They stacked their M16 rifles and turned their attention to the instructors
in the center of the field.
The Basic School is where recently minted second lieutenants learn the finer
points of being Marine officers, and the men and women of Echo Company were
here to begin their training as part of the new Marine Corps Martial Arts Program,
known as MCMAP.
MCMAP is an effort to put a sharper edge on the Marines’ ability to fight
hand-to-hand. The program is a new form of martial arts, a blend of many Asian
systems, including kung fu, tae kwon do, karate, Thai boxing, jujitsu and judo,
plus bayonet and knife-fighting techniques.
As part of MCMAP, the Marines are acquiring a new bayonet that is more useful
for knife fighting than the current version.
According to Gen. James L. Jones, the former Marine commandant who established
the program in 2000, MCMAP is “a natural extension” of the Corps
credo, “Every Marine a rifleman.” Like marksmanship training, he
said, “this program provides our Marines with additional tools that they
can use on the battlefield.”
Everybody Trains
All 173,000 active-duty Marines and 58,000 reservists—everybody from
the commandant down to the newest recruit, male and female alike—are required
to receive the MCMAP training.
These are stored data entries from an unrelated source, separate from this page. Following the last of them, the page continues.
(** A tenant's setting takes effect at once and for that tenant only: after the
    write is committed the tenant is served the value its column gives back, after a
    reset the platform's value or the declared one; the settings any other tenant is
    served, its cached ones included, are the same as before. *)
Lemma tenant_setting_takes_effect now t key value s w s1 s2 :
  (SetTenant jsonb t key value s = (Ok w, s1) \/ ResetTenant t key s = (Ok w, s1)) ->
  committed (fun s => s) None (Ok w, s1) = (Ok tt, s2) ->
  (forall j, value ≫= jsonb = Some j -> SetTenant jsonb t key value s = (Ok w, s1) ->
     effective_Get (fst (EffectiveConfig_of now true t s2)) key = Ok j) /\
  (ResetTenant t key s = (Ok w, s1) ->
     effective_Get (fst (EffectiveConfig_of now true t s2)) key = snapshot_Get (Current s) key) /\
  (forall t', t' <> t -> served now t' s2 = served now t' s).
Proof.
  intros Hw [= <-].
  assert (Hs1 : s1 = InvalidateTenant t s /\ (exists def, Lookup key = Some def /\ kd_Level def = LevelTenant) /\
                ((exists j, w = put_row (uuid_String t) key j) \/ w = drop_row (uuid_String t) key)).
  { destruct Hw as [Hw|Hw].
    - unfold SetTenant in Hw. destruct (_ : result ConfigError json) as [j|?|] eqn:Hj; [|done..]. injection Hw as <- <-.
      apply rbind_ok in Hj as (def & Hd%tenantWritableKey_ok & _). eauto 10.
    - unfold ResetTenant in Hw. destruct (tenantWritableKey key) as [def|?|] eqn:Hd; [|done..]. injection Hw as <- <-.
      apply tenantWritableKey_ok in Hd. eauto 10. }
  destruct Hs1 as (-> & (def & Hl & Hlev) & Hform). set (s2 := with_tenant_table _ _).
  assert (Hfresh : served now t s2 = Some (tenant_overrides (st_tenant_configs s2) t)) by (apply served_fresh; cbn; apply lookup_delete_eq).
  assert (Hplat : ec_platform (fst (EffectiveConfig_of now true t s2)) = Current s).
  { unfold EffectiveConfig_of. destruct (CachedTenant now s2 t); done. }
  assert (Hlevel : tenant_level key = true) by (unfold tenant_level; rewrite Hl; by apply bool_decide_eq_true).
  unfold effective_Get. unfold served in Hfresh. rewrite Hfresh, Hplat. cbn [mbind option_bind]. split_and!.
  - intros j Hj HS. assert (Hwj : w = put_row (uuid_String t) key j).
    { unfold SetTenant in HS. destruct (_ : result ConfigError json) as [j'|?|] eqn:Hj'; [|done..]. injection HS as <-.
      apply rbind_ok in Hj' as (def' & _ & Hj'). destruct (kd_Secret def'); [done|]. apply rbind_ok in Hj' as (_ & _ & He).
      unfold encode_jsonb in He. rewrite Hj in He. by injection He as ->. }
    assert (tenant_overrides (st_tenant_configs s2) t !! key = Some j) as ->; [|done].
    unfold tenant_overrides. apply map_lookup_filter_Some. split; [|done]. cbn. rewrite Hwj, rows_put_same. apply lookup_insert_eq.
  - intros HR. assert (Hwd : w = drop_row (uuid_String t) key).
    { unfold ResetTenant in HR. destruct (tenantWritableKey key); [|done..]. by injection HR as <-. }
    assert (tenant_overrides (st_tenant_configs s2) t !! key = None) as ->; [|done].
    unfold tenant_overrides. apply map_lookup_filter_None. left. cbn. rewrite Hwd, rows_drop_same. apply lookup_delete_eq.
  - intros t' Hne. assert (Hne' : uuid_String t' <> uuid_String t) by (intros He; by apply Hne, uuid_String_inj).
    apply served_same; cbn; [by apply lookup_delete_ne|]. destruct Hform as [[j ->]| ->]; [by apply rows_put_other|by apply rows_drop_other].
Qed.
End RoundTrip.
Definition listUsersForTenant (now : Z) (r : AuthRequest) : SessionHandler := fun s =>
  match authenticate resolve key now r with
  | inl e => reply (auth_respond e) s
  | inr rc =>
    match ScopedTenant rc with
    | Ok tenantID =>
      match begun tenantID with
      | inl resp => reply resp s
      | inr _ =>
        reply (mkResponse 200 (data_body (JArr (map (fun u => JObj [("id", uuid_json (au_ID u)); ("email", JStr (au_Email u))])
                 (ListTenantUsers sort_users (users_at (Some tenantID)) tenantID))))) s
      end
    | Err e => reply (writeInternalError e) s
    | Panic => (Panic, s)
    end
  end.
End Handlers.

(** ** Properties *)

Section SessionProps.
Context `{UuidLib} `{!UuidLaws _} `{!Argon} `{!Jwt} `{!JwtLaws} `{!Conversions}.
Variable router : Router.
Variable users_at : option uuid -> list UserRow.
Variable commit_fault : option error.
Variable key : string.
Variable resolve : uuid -> uuid -> string -> result error RequestContext.
Variable cookie_secure : bool.
Variable config_opens : uuid -> bool.

Notation the_login := (login router users_at commit_fault key cookie_secure config_opens).
Notation the_token := (issueToken key resolve config_opens).
Notation the_refresh := (tryRefreshSession key cookie_secure config_opens).

Lemma ttl_key : (AuthSessionTTLSeconds, 60%Z, 2592000%Z) ∈ bounded_keys.
Proof. unfold bounded_keys. set_solver. Qed.
Lemma cap_key : (AuthSessionAbsoluteMaxSeconds, 3600%Z, 2592000%Z) ∈ bounded_keys.
Proof. unfold bounded_keys. set_solver. Qed.
(** A policy whose effect is not spelled deny allows, and one whose subject is not
    spelled record is about the caller: a misspelt prohibition is a permission. *)
Lemma misspelt_effect_allows auth rc t b w row w' :
  auth = inr rc -> ScopedTenant rc = Ok t -> cp_Effect b = Some "Deny" -> serve None auth (CreatePolicyReq (Some b)) w = (Ok (PolicyData row), w') ->
  p_Effect row = EffectAllow.
Proof.
  intros -> Ht He. cbn [serve]. unfold createPolicyAdmin, hbind. cbn [admin_of hret body_of]. unfold hlift. rewrite Ht. unfold writing.
  destruct (service_CreatePolicy _ _ _ _) as [[[r st] cache]|e|] eqn:Hc; [|done..]. intros [= <- <-].
  apply rbind_ok in Hc as ([r1 st1] & (_ & _ & [Hs _]%insert_returning_ok)%rbind_ok & [= <- <- <-]).
  apply scanPolicyRow_columns in Hs as (_ & _ & _ & _ & _ & _ & _ & ->). cbn. unfold policy_of_body. by rewrite He.
Qed.
End Requests.

(** ** Examples *)

#[local] Existing Instance TestUuid.
#[local] Existing Instance test_Cache.

Definition any_column (_ : @UserRow TestUuid) : option error := None.
Definition any_role (_ : string) : option error := None.
Definition next_user (rows : list (@UserRow TestUuid)) : @uuid TestUuid := longer_than (map (fun r => au_ID (ur_user r)) rows).
Definition admin_world : AdminWorld (St := PostgresPolicyStore) (C := test_cache) := mkAdminWorld (test_users None) [] test_store None ∅.
Definition bob : createUserBody := mkCreateUser "bob@x.org" "secret" ["clerk"].
Definition bob_request : option error * (authError + RequestContext) * AdminRequest := (None, inr test_admin, CreateUserReq (Some bob)).

Lemma tenant_admin_isolated_witness :
  outside ("t2" : @uuid TestUuid) (inr test_admin) /\
  tenant_view "t2" (serve_all test_router any_column next_user any_role "s" [bob_request] admin_world) = tenant_view "t2" admin_world.
Proof.
  assert (Ho : outside ("t2" : @uuid TestUuid) (inr test_admin)) by (intros t [= <-]; discriminate). split; [exact Ho|].
  apply tenant_admin_isolated. repeat constructor. exact Ho.
Defined.

Lemma create_user_atomic_witness :
  users_ok (aw_users admin_world) /\
  exists u w', serve test_router any_column next_user any_role "s" None (inr test_admin) (CreateUserReq (Some bob)) admin_world
      = (Ok (UserCreated u ["clerk"]), w') /\ VerifyCredentials (aw_users w') "bob@x.org" "secret" = Ok (Some u) /\
    "clerk" ∈ GetRolesForUser (aw_roles w') (au_TenantID u) (au_ID u).
Proof.
  assert (Hu : users_ok (aw_users admin_world)) by (constructor; [apply NoDup_singleton|repeat constructor; by eexists]).
  split; [exact Hu|].
  destruct (create_user_atomic test_router any_column next_user any_role "s" None (inr test_admin) (Some bob) admin_world Hu (Forall_nil_2 _))
    as [(rc & t & b & u & w' & He & _ & _ & Hb & _ & Hv & Ht & Hr)|[Hbad _]].
  - injection Hb as Hb. rewrite <- Hb in He, Hv, Hr. exists u, w'. split; [exact He|]. split; [exact Hv|]. rewrite Ht. apply Hr. left.
  - assert (Hok : is_ok (fst (serve test_router any_column next_user any_role "s" None (inr test_admin) (CreateUserReq (Some bob)) admin_world)) = true)
      by (vm_compute; reflexivity).
    congruence.
Defined.
(* ===== verification/Tenants.v ===== *)
(** The control plane (src/go/control): the registry of tenants (registry.go) and its
    cache (cache.go), the pools a tenant is reached through (router.go), the schema of
    a tenant (tenantschema.go) and the provisioning of tenants (provisioning.go).

    A database is its schemas with the tables and foreign keys they have, and the rows
    of the tables provisioning writes, by the schema they are in: a name without a
    schema is looked up along the search path of the connection. Statements outside a
    transaction take effect one by one, so a call that fails leaves what it did; which
    calls fail is an argument. Times are nanoseconds. *)
From S2P Require Import Prelude GoStrings GoText Json Condition Context Uuid Evaluate Snapshot PermissionService Users PolicyStore Metadata Schema Router Payload Workflow AuditTrail Sql ConditionSql Jql Planner Records Crud Authn.

Open Scope string_scope.
Open Scope list_scope.

(** ** The registry (registry.go) *)

Section Registry.
Context `{UuidLib}.

(** A row of control.tenants. *)
Record tenant_row : Type := mkTenantRow {
  tn_id : uuid;
  tn_tier : string;
  tn_strategy : string;
  tn_schema_name : option string;
  tn_dsn_secret_ref : option string;
  tn_status : string;
  tn_created_at : Z;
  tn_trial_expires_at : option Z;
  tn_product : option string
}.
Lemma opened_file_run {B} auth recordID attachmentID entity action (k : uuid -> uuid -> uuid -> Handler FW B) (w : FW) r w' :
  (let* _ := require_store in
   let* rc := caller_of auth in
   let* rid := path_id recordID in
   let* aid := path_id attachmentID in
   let* _ := ensureRecordPermission s entity rid action rc in
   let* t := hlift (ScopedTenant rc) in
   k rid aid t) w = (r, w') ->
  (files w' = files w /\ forall b, r <> Ok b) \/
  exists rc rid aid t w1, auth = inr rc /\ recordID = Some rid /\ attachmentID = Some aid /\ ScopedTenant rc = Ok t /\ files w1 = files w /\
    CheckRecordPermission s entity rid action rc (fw_crud w) = (Ok tt, fw_crud w1) /\ k rid aid t w1 = (r, w').
Proof.
  intros Hrun. apply bind_files in Hrun as [?|([] & w1 & E & _ & Hrun)]; [by left| |by intros ? ? [-> _]%require_store_run].
  apply require_store_run in E as [-> _].
  apply bind_files in Hrun as [?|(rc & w1 & E & _ & Hrun)]; [by left| |by intros ? ? [-> _]%caller_of_run].
  apply caller_of_run in E as [-> Hauth]. specialize (Hauth _ eq_refl).
  apply bind_files in Hrun as [?|(rid & w1 & E & _ & Hrun)]; [by left| |by intros ? ? [-> _]%path_id_run].
  apply path_id_run in E as [-> Hrid]. specialize (Hrid _ eq_refl).
  apply bind_files in Hrun as [?|(aid & w1 & E & _ & Hrun)]; [by left| |by intros ? ? [-> _]%path_id_run].
  apply path_id_run in E as [-> Haid]. specialize (Haid _ eq_refl).
  apply bind_files in Hrun as [?|([] & w1 & E & Hf & Hrun)]; [by left| |by intros ? ? [? _]%permission_run].
  apply permission_run in E as [_ Hperm].
  apply bind_files in Hrun as [[Hf' Hr]|(t & w2 & E & _ & Hrun)]; [left; by rewrite Hf'| |by intros ? ? [-> _]%hlift_run].
  apply hlift_run in E as [-> Ht]. right. exists rc, rid, aid, t, w1. by rewrite (Ht _ eq_refl).
Qed.
(** The keys before one that does not decode are kept. *)
Fixpoint store_keys (ttl now : Z) (keys : list Jwk) (c : key_cache) : result error unit * key_cache :=
  match keys with
  | [] => (Ok tt, c)
  | k :: rest =>
    match RawURL_DecodeString (jwk_X k) with
    | None => (Err "illegal base64 data", c)
    | Some raw => store_keys ttl now rest (cache_set ttl now (jwk_Kid k) raw c)
    end
  end.

Record JwksClient : Type := mkClient { jc_url : string; jc_ttl : Z }.

Definition refresh (client : JwksClient) (now : Z) (resp : jwks_response) (c : key_cache) : result error unit * key_cache :=
  match resp with
  | NoAnswer e => (Err e, c)
  | Answer status body =>
    if negb (Z.eqb status 200) then (Err (bad_status (jc_url client) status), c)
    else match body ≫= unmarshal_jwkset with
         | None => (Err "invalid JWKS document", c)
         | Some keys => store_keys (jc_ttl client) now keys c
         end
  end.

Definition unknown_kid (client : JwksClient) (kid : string) : error :=
  "kid " +:+ kid +:+ " not found in JWKS at " +:+ jc_url client.

Definition decodingKeyFor (client : JwksClient) (now : Z) (kid : string) (resp : jwks_response) (c : key_cache)
  : result error string * key_cache :=
  match cache_get now kid c with
  | Some key => (Ok key, c)
  | None =>
    match refresh client now resp c with
    | (Ok _, c') => match cache_get now kid c' with
                    | Some key => (Ok key, c')
                    | None => (Err (unknown_kid client kid), c')
                    end
    | (Err e, c') => (Err e, c')
    | (Panic, c') => (Panic, c')
    end
  end.
Definition aws_get (field member ref : string) (s : AwsSecretsManagerStore) : result error string :=
  let! value := wrap "AWS Secrets Manager get_secret_value" ref (read_value ref (aws_service s)) in
  match value with
  | None => Err ("AWS Secrets Manager secret " +:+ ref +:+ " has no SecretString value")
  | Some doc => match unmarshal_field field doc with
                | Some v => Ok v
                | None => Err (shape_error "AWS Secrets Manager" member ref)
                end
  end.

Definition aws_PutDSN (ref dsn : string) (s : AwsSecretsManagerStore) := aws_put "dsn" ref dsn s.

Definition aws_delete (ref : string) (s : AwsSecretsManagerStore) : result error unit * AwsSecretsManagerStore :=
  let '(r, c) := delete_value ref (aws_service s) in (wrap "AWS Secrets Manager delete_secret" ref r, mkAws c).

#[export] Instance Aws_SecretStore : SecretStore AwsSecretsManagerStore := {|
  DbCredentials ref s := (aws_get "Dsn" "dsn" ref s, s);
  GetSecret ref s := (aws_get "Value" "value" ref s, s);
  PutSecret ref value s := aws_put "value" ref value s;
  DeleteSecret ref s := aws_delete ref s
|}.

(** gcpsecretmanagerstore.go *)
Record GcpSecretManagerStore : Type := mkGcp { gcp_projectID : string; gcp_service : cloud }.

Definition secretResourceName (s : GcpSecretManagerStore) (ref : string) : string := "projects/" +:+ gcp_projectID s +:+ "/secrets/" +:+ ref.

Definition ensureSecretExists (ref : string) (s : GcpSecretManagerStore) : GcpSecretManagerStore :=
  mkGcp (gcp_projectID s) (create_secret (secretResourceName s ref) (gcp_service s)).

Definition addVersion (ref : string) (doc : json) (s : GcpSecretManagerStore) : result error unit * GcpSecretManagerStore :=
  let s := ensureSecretExists ref s in
  let '(r, c) := write_value (secretResourceName s ref) doc (gcp_service s) in (r, mkGcp (gcp_projectID s) c).

Definition accessLatest (ref : string) (s : GcpSecretManagerStore) : result error json :=
  let! value := read_value (secretResourceName s ref) (gcp_service s) in
  match value with Some doc => Ok doc | None => Err ("GCP Secret Manager secret " +:+ ref +:+ " has no payload") end.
Like many Asian disciplines, the MCMAP training
enables Marines to earn the right to wear a progression of different-colored
belts, including tan, gray, green, brown and six degrees of black.
By October 1, all Marines were supposed to complete at least the lowest level
of instruction, qualifying them to wear a tan belt, said Maj. John M. Bourgault,
deputy director of the Martial Arts Center of Excellence, a division of the
Marine Corps Combat Development Command at Quantico. MACE, which conducts martial
arts classes at the Basic School, also coordinates the spread of the program
throughout the service.
“We’re almost there,” he told National Defense. “There
are a few cats and dogs in remote locations who don’t have access to instructors.
But not many.”
The training now is part of the curriculum at the Marine boot camps at Parris
Island, S.C., and San Diego, as well as the Basic School. Classes also are being
conducted at Marine garrisons across the United States and around the world.
In addition, instructors are being dispatched to isolated units in places like
Camp Babylon, Iraq, and the Marine security detachment at the U.S. Embassy in
Kabul, Afghanistan. Classes are being conducted even aboard ships such as the
USS Iwo Jima Amphibious Readiness Group, which this summer participated in U.S.
peacekeeping efforts in Liberia.
Classes for the tan belt involve 27.5 hours of training, usually spread over
two weeks. In this introductory course, Marines learn fundamental physical,
mental and character disciplines.
In the physical arena, they study hand-to-hand techniques, including punches,
kicks, throws, use of the rifle-mounted bayonet and knife fighting. They learn
how to fight under battlefield conditions, such as moving on rough ground, approaching,
closing with and engaging an opponent and fighting while fatigued.
Extensive use is made of obstacle, confidence and stamina courses, Bourgault
said. Rough-terrain movement and combat swimming often precede fighting drills.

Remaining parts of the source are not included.